Do they even know what they believe?
At the core of the religious right, movement Christianity lies a great theological contradiction. For the rank and file, this is no doubt a case honest confusion, but for the leaders, who I credit with a certain degree of theological sophistication, I can only suspect that this is a case of open dishonesty and crass opportunism.
Conservative and fundamentalist Christianity in the United States comes in a variety of theological flavors, some of which directly contradict each other. There's nothing wrong with a little theological variety except that the religious right-movement Christians-try to advocate all positions at once. The greatest contradiction is between the pre- and post-millennial dispensationalists.
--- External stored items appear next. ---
(** * The Milvus index advisor ([tools/index_advisor/advisor.py])

    A shallow embedding of [IndexAdvisor]: the decision tree of [recommend],
    the per-family assemblers [_recommend_*] and the helper estimators, with
    the properties of the design document stated and settled against them.

    Modelling conventions.
    - Python [int] is [Z].
    - Python [float] is an exact rational [Q]: every formula of the advisor
      is a composition of [+], [*], [/] and [<] on constants and inputs, and
      the embedding computes them without rounding and without overflow.
      [int(x)] on a float truncates towards zero ([int_of_float]).
      The interpreter rounds to doubles, raises [OverflowError] on an
      integer beyond their range and accepts infinities and NaN: what
      depends on how a comparison of computed floats falls, or on which
      exception a call ends in, is therefore stated on the open form of
      the methods, for every float arithmetic, at a concrete input away
      from any tie, or under [ordinary_size], and not on the exact
      arithmetic.
    - [int(math.sqrt(n))] is the integer square root [Z.sqrt n] (the two
      agree below 2^52, and [recommend] takes roots of at most 10^8); for
      a negative argument [math.sqrt] raises [ValueError].
    - [math.log10] is not a rational function: it is a parameter ([log10])
      of the development, consulted on positive arguments only; on an
      argument [<= 0] the Python function raises [ValueError].
    - A [dict] of parameters is a [gmap string Z].
    - Exceptions are values of [PyError] carried by the [result] monad.
      The interpreter bounds the depth of nested calls and raises
      [RecursionError] beyond it: [depth] is the number of nested calls of
      the two mutually recursive assemblers that the interpreter still
      allows.
    - An f-string is kept as its template together with the interpolated
      value ([Reason]). *)

From Stdlib Require Import ZArith QArith Qround String List Decimal Lia Lqa.
From stdpp Require Import base option list gmap strings.

Local Open Scope Z_scope.

(** ** Data model *)

Inductive IndexType : Set :=
  | FLAT
  | HNSW
  | IVF_FLAT
  | IVF_SQ8
  | IVF_PQ
  | DISK_ANN
  | GPU_IVF_FLAT
  | GPU_IVF_PQ.

#[global] Instance IndexType_eq_dec : EqDecision IndexType.
Proof. solve_decision. Defined.

(** The exceptions the advisor can raise. *)
Inductive PyError : Set :=
  | RecursionError
  | ValueError.

Inductive result (A : Type) : Type :=
  | Ok (a : A)
  | Raise (e : PyError).

Arguments Ok {A} a.
Arguments Raise {A} e.

#[global] Instance result_ret : MRet result := fun _ a => Ok a.
#[global] Instance result_bind : MBind result := fun _ _ f m =>
  match m with
  | Ok a => f a
  | Raise e => Raise e
  end.

(** The [reason] strings: a fixed text, or one of the three f-string
    templates with the value it interpolates. *)
Inductive Reason : Type :=
  | Text (s : string)
  | SmallDataset (num_vectors : Z)
  | BillionScale (num_vectors : Z)
  | MemoryBudget (memory_gb : Q).

#[local] Set Warnings "-register-all".

Inductive Recommendation : Type := mkRecommendation {
  index_type : IndexType;
  params : gmap string Z;
  memory_gb : Q;
  build_time_min : Q;
  query_latency_p95 : Q;
  recall_at_10 : Q;
  reason : Reason;
  confidence : Q;
  alternatives : list Recommendation
}.

(** ** Numeric primitives *)

(** [a < b] on floats. *)
Definition Qltb (a b : Q) : bool :=
  Qnum a * Zpos (Qden b) <? Qnum b * Zpos (Qden a).

(** [int(x)]: truncation towards zero. *)
Definition int_of_float (x : Q) : Z := Z.quot (Qnum x) (Zpos (Qden x)).

(** [a / b] on two ints (true division). *)
Definition truediv (a b : Z) : Q := (inject_Z a / inject_Z b)%Q.

(** [int(math.sqrt(n))]. *)
Definition int_sqrt (n : Z) : result Z :=
  if n <? 0 then Raise ValueError else Ok (Z.sqrt n).

(** [1024**3] *)
Definition GiB : Z := 1024 ^ 3.

(** ** Helper methods *)

Definition _calculate_hnsw_m (num_vectors : Z) : Z :=
  if num_vectors <? 100000 then 8
  else if num_vectors <? 1000000 then 16
  else if num_vectors <? 10000000 then 24
  else 32.

(** The loop [for m in ms: if dimensions % m == 0: return m]; [None] when
    the loop falls through. *)
Fixpoint first_divisor (ms : list Z) (dimensions : Z) : option Z :=
  match ms with
  | [] => None
  | m :: ms' =>
      if dimensions mod m =? 0 then Some m else first_divisor ms' dimensions
  end.

Definition _calculate_pq_m (dimensions : Z) : Z :=
  match first_divisor [32; 16; 8; 4] dimensions with
  | Some m => m
  | None => 8
  end.

(** [M] is the optional argument [M: int = 16]. *)
Definition _estimate_hnsw_memory (num_vectors dimensions : Z) (M : option Z) : Q :=
  let M := default 16 M in
  let bytes_per_vector := (inject_Z (dimensions * 4) + inject_Z (M * 2) * 1.2)%Q in
  let total_bytes := (inject_Z num_vectors * bytes_per_vector)%Q in
  (total_bytes / inject_Z GiB)%Q.

Definition _estimate_build_time
    (num_vectors dimensions : Z) (index_type : string) (params : gmap string Z) : Q :=
  let base_time := truediv num_vectors 100000 in
  if bool_decide (index_type = "HNSW") then
    let M := default 16 (params !! "M") in
    (base_time * 3 * truediv M 16)%Q
  else if bool_decide (index_type = "IVF_FLAT") then
    (base_time * 2)%Q
  else if bool_decide (index_type = "IVF_PQ") then
    (base_time * 3)%Q
  else
    base_time.

Section Advisor.

(** The values of [math.log10] on positive integers. *)
Variable log10 : Z -> Q.

Definition math_log10 (n : Z) : result Q :=
  if n <=? 0 then Raise ValueError else Ok (log10 n).

Definition _estimate_latency
    (num_vectors : Z) (index_type : string) (params : gmap string Z) : result Q :=
  if bool_decide (index_type = "HNSW") then
    let ef := default 64 (params !! "ef") in
    l ← math_log10 num_vectors;
    mret (10 + l * 5 + truediv ef 64 * 10)%Q
  else if bool_decide (index_type = "IVF_FLAT") then
    let nprobe := default 32 (params !! "nprobe") in
    mret (15 + truediv nprobe 32 * 20)%Q
  else
    mret 20%Q.

(** ** Assemblers without alternatives *)

Definition _recommend_diskann
    (num_vectors dimensions : Z) (latency_requirement_ms : Q) : Recommendation :=
  let search_list_size := int_of_float (latency_requirement_ms / 2)%Q in
  let memory_gb := truediv (num_vectors * 100) GiB in
  let build_time_min := (truediv num_vectors 50000 * 5)%Q in
  let latency_p95 := (latency_requirement_ms * 1.5)%Q in
  let recall := 0.92%Q in
  {| index_type := DISK_ANN;
     params := {["search_list_size" := search_list_size]};
     memory_gb := memory_gb;
     build_time_min := build_time_min;
     query_latency_p95 := latency_p95;
     recall_at_10 := recall;
     reason := BillionScale num_vectors;
     confidence := 0.90%Q;
     alternatives := [] |}.

Definition _recommend_flat (num_vectors dimensions : Z) : Recommendation :=
  let memory_gb := truediv (num_vectors * dimensions * 4) GiB in
  let build_time_min := 0.1%Q in
  let latency_p95 := 5%Q in
  let recall := 1.0%Q in
  {| index_type := FLAT;
     params := ∅;
     memory_gb := memory_gb;
     build_time_min := build_time_min;
     query_latency_p95 := latency_p95;
     recall_at_10 := recall;
     reason := SmallDataset num_vectors;
     confidence := 0.99%Q;
     alternatives := [] |}.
Pre-millennial dispensationalism is the familiar apocalyptic narrative of the rapture, the rien of the Antichrist, the tribulation, Amageddon, and the Second Coming made popular by Hal Lindsay's Late Great Planet Earth and Tim LeHaye's Left Behind series. This story and all of its details have become quite familiar to the American general public. Most of them would be surprised to discover that the full narrative appears nowhere in the Bible, that is a modern invention less than two hundred years old, and that their church probably opposes it.
The rapture and tribulation story first appeared in the dreams of a teenage girl in Glasgow, Scotland in 1830. A preacher named John Darby adopted her story and fleshed it out with prophetic references and an intellectual-sounding vocabulary. Darby made a number of successful lecture tours of the United States between 1859 and 1877. Darby's version of the story, with its detailed seven-year timeline was included in the Scofield Reference Bible, one of the core works of the emerging fundamentalist movement at the beginning of the Twentieth Century. Most mainstream churches do not accept Darby's theology.
Darby's dispensationalism (his word) was based on an idea that history followed a very structured divine plan. History consisted of a divine week of seven thousand-year-long "days." Each of these he termed a dispensation that ended with a dramatic religious milestone (Noah, Moses, Jesus). The final day will be the millennium. Since, according to Bishop Ussher, the world was almost six-thousand years old, the last dispensation is nearing its end and the millennium is at hand. Dispensationalism is explicitly creationist and anti-modern (a subject that I'll go into in a later post).
So far, except for the detailed narrative and scientific-sounding jargon, Darby's dispensationalism is not that new. What makes it new is the very thing that gives it its name and is so familiar today, the rapture and tribulation story. The addition of the adjective "pre-millennial" to dispensationalism indicates that the Second Coming will happen at the beginning of the millennium. Mankind will fail to save itself and will face a certain doom of its own making. At that point, Jesus will arrive to save the deserving few, condemn the rest, and initiate the millennium.
It is an especially pessimistic, violent, and vindictive theology. What's more, because of the detailed and unalterable nature of God's timeline the only reasonable strategy is to try to save yourself and a small number of loved ones, that is to place yourself among the minority deserving of redemption. Since it is already written that the majority will enthusiastically support the Antichrist and be condemned, it actually goes against the will of God to try to make things better for the majority of mankind.
According to Darby's terminology, the previous version of the last days was post-millennial dispensationalism. According to this idea, mankind had to first create the kingdom of Heaven on Earth as a suitable realm for Jesus rule over. Only then would he return. The most obvious way of doing this would be to convert everyone on the planet to the correct form of Christianity. This idea is almost identical to the Muslim idea of the goal of history. Paradise will exist when we are all part of a single community among whom no discord exists. In other words, there can be no paradise as long as Ann Coulter is here to get on our nerves.
Among the contemporary American religious right, the most radical exemplars of post-millennial dispensationalism are the Dominionist and Reconstructionist movements. According to their philosophy, it is not enough to merely evangelize and gain converts to the true faith. They have a responsibility to rule over the Earth and all its peoples and enforce a strict Christian theocracy of their interpretation. Until everyone is converted to the true sect, only the right-believers are suited to rule. They have a religious duty to rule. The rest of us are to be tolerated only when we behave, and just barely then. Democracy, free speech, privacy, and protection of minority views have no place in their paradise.
Here then is the core contradiction of the religious right. The majority who are pre-millennial fundamentalists follow a theology that says things must get worse before they can get better. Evil-the Antichrist-must reign supreme in all spheres of life before the Messiah will come and bail us out. The minority doesn't believe in the Antichrist as a single being. They believe that they must reign supreme in all spheres of life before the Messiah will come. Seeking political power is directly opposed to believing in the Rapture and immanent end times.
Why do their leaders allow this confusion to exist? Are they also confused? I've asked this before. Do they lack confidence in their own theology and prefer to cover all the bases? Are they cynical bastards who will say anything to excite their followers? Forget I said that. Men of God (and an occasional suspect woman) would never do that.